How much Activision does it take to change a Blizzard?

A lawsuit against Activision Blizzard was dismissed last month because, according to a judge in the Southern California District Court where the complaint was brought, the plaintiffs didn’t play enough Call of Duty: Infinite Warfare to make an informed case against the maligned publisher. For once in Activision Blizzard’s many contentious legal battles, things ended smoothly.

Appears this case was one of those IP troll adjacent lawsuits, where they hope the publisher will just settle with them to make it go away.

If you look into what “game” they are saying COD:IW infringed on, it is an obviously false claim. I did enjoy that the judge basically said, how can you bring this case if you didn’t play the game? and closed it.

I hate it when the money I pay to credit card thieves evaporates!

Jay Wilson, in his recent talk, also talked about how Blizzard changed under Activision.

https://twitter.com/jasonschreier/status/1617647012903784463

https://www.bloomberg.com/news/articles/2023-01-23/blizzard-manager-departs-in-protest-of-employee-ranking-system

Managers were expected to give a poor “developing” status to roughly 5% of employees on their teams, which would lower their profit-sharing bonus money and could hamper them from receiving raises or promotions in the near future at the Irvine, California-based company, known for games like Overwatch and World of Warcraft .

“When team leads asked why we had to do this, World of Warcraft directors explained that while they did not agree, the reasons given by executive leadership were that it was important to squeeze the bottom-most performers as a way to make sure everybody continues to grow,” Birmingham wrote in the email, which was reviewed by Bloomberg. “This sort of policy encourages competition between employees, sabotage of one another’s work, a desire for people to find low-performing teams that they can be the best-performing worker on, and ultimately erodes trust and destroys creativity.”

This kind of bullshit is stupid.

I worked for multiple companies that did this kind of shit. Every employee is ranked against one another, and when promotions come around strong performers walk away, because the company can’t give out too many raises.

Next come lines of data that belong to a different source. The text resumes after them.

(** *** The edge view *)

Lemma elem_of_edges_from seen n a u v :
  (∀ x, x ∈ seen ↔ (x < n)%nat) →
  (u, v) ∈ edges_from seen n a ↔
  (n ≤ u)%nat ∧ (u ≤ v)%nat ∧ ∃ d, a !! (u - n)%nat = Some d ∧ v ∈ keys d.
Proof.
  revert seen n. induction a as [|d a IH]; intros seen n Hseen; simpl.
  - split; [by intros ?%elem_of_nil | by intros (_ & _ & ? & ? & _)].
  - rewrite elem_of_app, IH; last first.
    { intros x. rewrite elem_of_cons, Hseen. lia. }
    change (map ?g ?l) with (g <$> l). rewrite list_elem_of_fmap. split.
    + intros [(v' & [= -> ->] & Hv)|(Hn & Huv & d' & Hd' & Hv)].
      * apply list_elem_of_filter in Hv as [Hns Hv].
        rewrite Hseen in Hns. split_and!; [lia..|].
        exists d. by rewrite Nat.sub_diag.
      * split_and!; [lia..|]. exists d'. split; [|done].
        by replace (u - n)%nat with (S (u - S n)) by lia.
    + intros (Hn & Huv & d' & Hd' & Hv).
      destruct (decide (u = n)) as [->|Hne].
      * left. rewrite Nat.sub_diag in Hd'. simplify_eq/=.
        exists v. split; [done|]. apply list_elem_of_filter.
        split; [|done]. rewrite Hseen. lia.
      * right. split_and!; [lia..|]. exists d'. split; [|done].
        by replace (u - n)%nat with (S (u - S n)) in Hd' by lia.
Qed.

Lemma NoDup_edges_from seen n a :
  (∀ x, x ∈ seen ↔ (x < n)%nat) → rows_nodup a →
  NoDup (edges_from seen n a).
Proof.
  revert seen n. induction a as [|d a IH]; intros seen n Hseen Ha; simpl.
  - constructor.
  - apply Forall_cons in Ha as [Hd Ha].
    assert (Hseen' : ∀ x, x ∈ n :: seen ↔ (x < S n)%nat).
    { intros x. rewrite elem_of_cons, Hseen. lia. }
    apply NoDup_app. split_and!.
    + change (map ?g ?l) with (g <$> l).
      apply NoDup_fmap_2; [intros ??; congruence|].
      by apply NoDup_filter.
    + intros [u v]. change (map ?g ?l) with (g <$> l).
      intros (v' & [= -> ->] & _)%list_elem_of_fmap.
      rewrite (elem_of_edges_from _ _ _ _ _ Hseen'). lia.
    + by apply IH.
Qed.

Lemma elem_of_edges N M G u v :
  graph_of_matrix N M G →
  (u, v) ∈ edges G ↔ (u ≤ v)%nat ∧ entry M u v ≠ 0.
Proof.
  intros [Hn _ Hget]. unfold edges.
  rewrite elem_of_edges_from by (intros x; rewrite elem_of_nil; lia).
  rewrite Nat.sub_0_r. specialize (Hget u v). unfold adj_get in Hget.
  split.
  - intros (_ & Huv & d & Hd & Hv). split; [done|].
    rewrite Hd in Hget. simpl in Hget.
    apply elem_of_keys in Hv as [w Hw]. rewrite Hw in Hget.
    by case_decide.
  - intros [Huv Hne]. split_and!; [lia | done |].
    rewrite decide_True in Hget by done.
    destruct (adj G !! u) as [d|]; [|done]. simpl in Hget.
    exists d. split; [done|]. apply elem_of_keys. by rewrite Hget.
Qed.

Lemma NoDup_edges N M G : graph_of_matrix N M G → NoDup (edges G).
Proof.
  intros [_ Hnd _]. apply NoDup_edges_from; [|done].
  intros x. rewrite elem_of_nil. lia.
Qed.

Lemma elem_of_pairs_seq N u v : (u, v) ∈ pairs N ↔ (u < N ∧ v < N)%nat.
Proof. unfold pairs. rewrite elem_of_pairs, !elem_of_seq. lia. Qed.

Lemma NoDup_pairs_seq N : NoDup (pairs N).
Proof. apply NoDup_pairs; apply NoDup_seq. Qed.

Lemma edges_perm N M G :
  shape N M → graph_of_matrix N M G →
  edges G ≡ₚ
  filter (fun uv : nat * nat => (uv.1 ≤ uv.2)%nat ∧ entry M uv.1 uv.2 ≠ 0)
         (pairs N).
Proof.
  intros HM HG. apply NoDup_Permutation.
  - by eapply NoDup_edges.
  - apply NoDup_filter, NoDup_pairs_seq.
  - intros [u v]. rewrite (elem_of_edges N M G u v HG).
    rewrite list_elem_of_filter, elem_of_pairs_seq. simpl.
    split; [|tauto]. intros [Huv Hne]. split; [done|].
    by apply (entry_nonzero_lt N M).
Qed.

(** *** Counting edges: a symmetric matrix with zero diagonal has twice
    as many nonzero entries as its graph has edges *)

Lemma count_nz_fmap (f : nat → Z) (u : nat) (cs : list nat) :
  count_nz (f <$> cs) =
  length (filter (fun uv : nat * nat => f uv.2 ≠ 0) (pair u <$> cs)).
Proof.
  induction cs as [|c cs IH]; [done|].
  rewrite !fmap_cons, count_nz_cons, filter_cons. simpl.
  unfold nzb. destruct (decide (f c ≠ 0)).
  - rewrite bool_decide_true by done. simpl. by rewrite IH.
  - rewrite bool_decide_false by done. simpl. by rewrite IH.
Qed.

Lemma nnz_tabulate (f : nat → nat → Z) (rs cs : list nat) :
  nnz ((fun i : nat => (fun j : nat => f i j) <$> cs) <$> rs) =
  length (filter (fun uv : nat * nat => f uv.1 uv.2 ≠ 0)
                 (rs ≫= fun u => pair u <$> cs)).
Proof.
  induction rs as [|r rs IH]; [done|].
  rewrite fmap_cons, nnz_cons, IH. simpl.
  rewrite filter_app, length_app. f_equal.
  etransitivity; [apply (count_nz_fmap (f r) r cs)|].
  clear IH. induction cs as [|c cs IH]; [done|].
  rewrite !fmap_cons, !filter_cons. simpl.
  destruct (decide (f r c ≠ 0)); simpl; by rewrite IH.
Qed.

Rather than paying an extra 5k a year on someone, they lose a great employee.

Mind-boggling that some companies still use this kind of ranking system, trying to objectively rank employees against eachother using each separate manager’s subjective thoughts on an employee’s performance.

Did they always do this or is this a new thing at Blizzard?

Mindboggling to me that companies still do stacked ranking. Seems like many of the original proponents actually looked at things and realized it wasn’t giving them what they wanted?

In a vacuum, the trade of 5k for one person seems foolish, but isn’t the alternative that the money needs to come from somewhere? Meaning someone else would get less of a raise?

Well, recruiting and replacing someone costs a hell of a lot more than 5k. If you don’t have cash equivalent to a rounding error for special circumstances and exceptional employees, you are managing your business wrong.

It isn’t the principle of a merit based system that is wrong, just the stupid rigidity of stack ranking systems that make no sense.

If you have 2 incredible employees, but only can give one raise, because there is no wiggle room, the 99% as good performer gets 100% punished.

It also fosters competition between employees, as you pit people against each other.

Colleague has a question about a system? Don’t have time to help you, because I got to think about my own ranking.

Yeah, but then that $5K doesn’t go out to shareholders, and that’s what’s really important.

Sure, but privately owned companies pull this shit too.

Thread from the guy in question.

I think it originated with Jack Welsh and GE. No surprise there I guess.

Doesn’t seem so (note, I’m using nitter )
*Edit: Depends on how ‘new’ is defined

Here’s another article on it:

I remember MSFT dropping stack ranking in 2013 after some public criticism. I’m guessing that’s still the case?

The Proletariat union vote has been withdrawn. Sounds like they don’t think they have enough support after the CEO basically guilted the employees for considering a union:

Sounds like somebody is getting a bonus.

So… If an overwhelming majority of the engineers actually signed cards, wouldn’t they be unionized? Seems like maybe that guy’s description of events might not be accurate. Sounds like a majority of engineers did not in fact want to unionize.

But you’ll be judged on that too - especially if the colleague is a contractor/MSP. Because you should be training them, so they can then rank you at a ‘2’ and send you on your way.

They aren’t worried about replacing you. Your replacement is already there, and you trained them.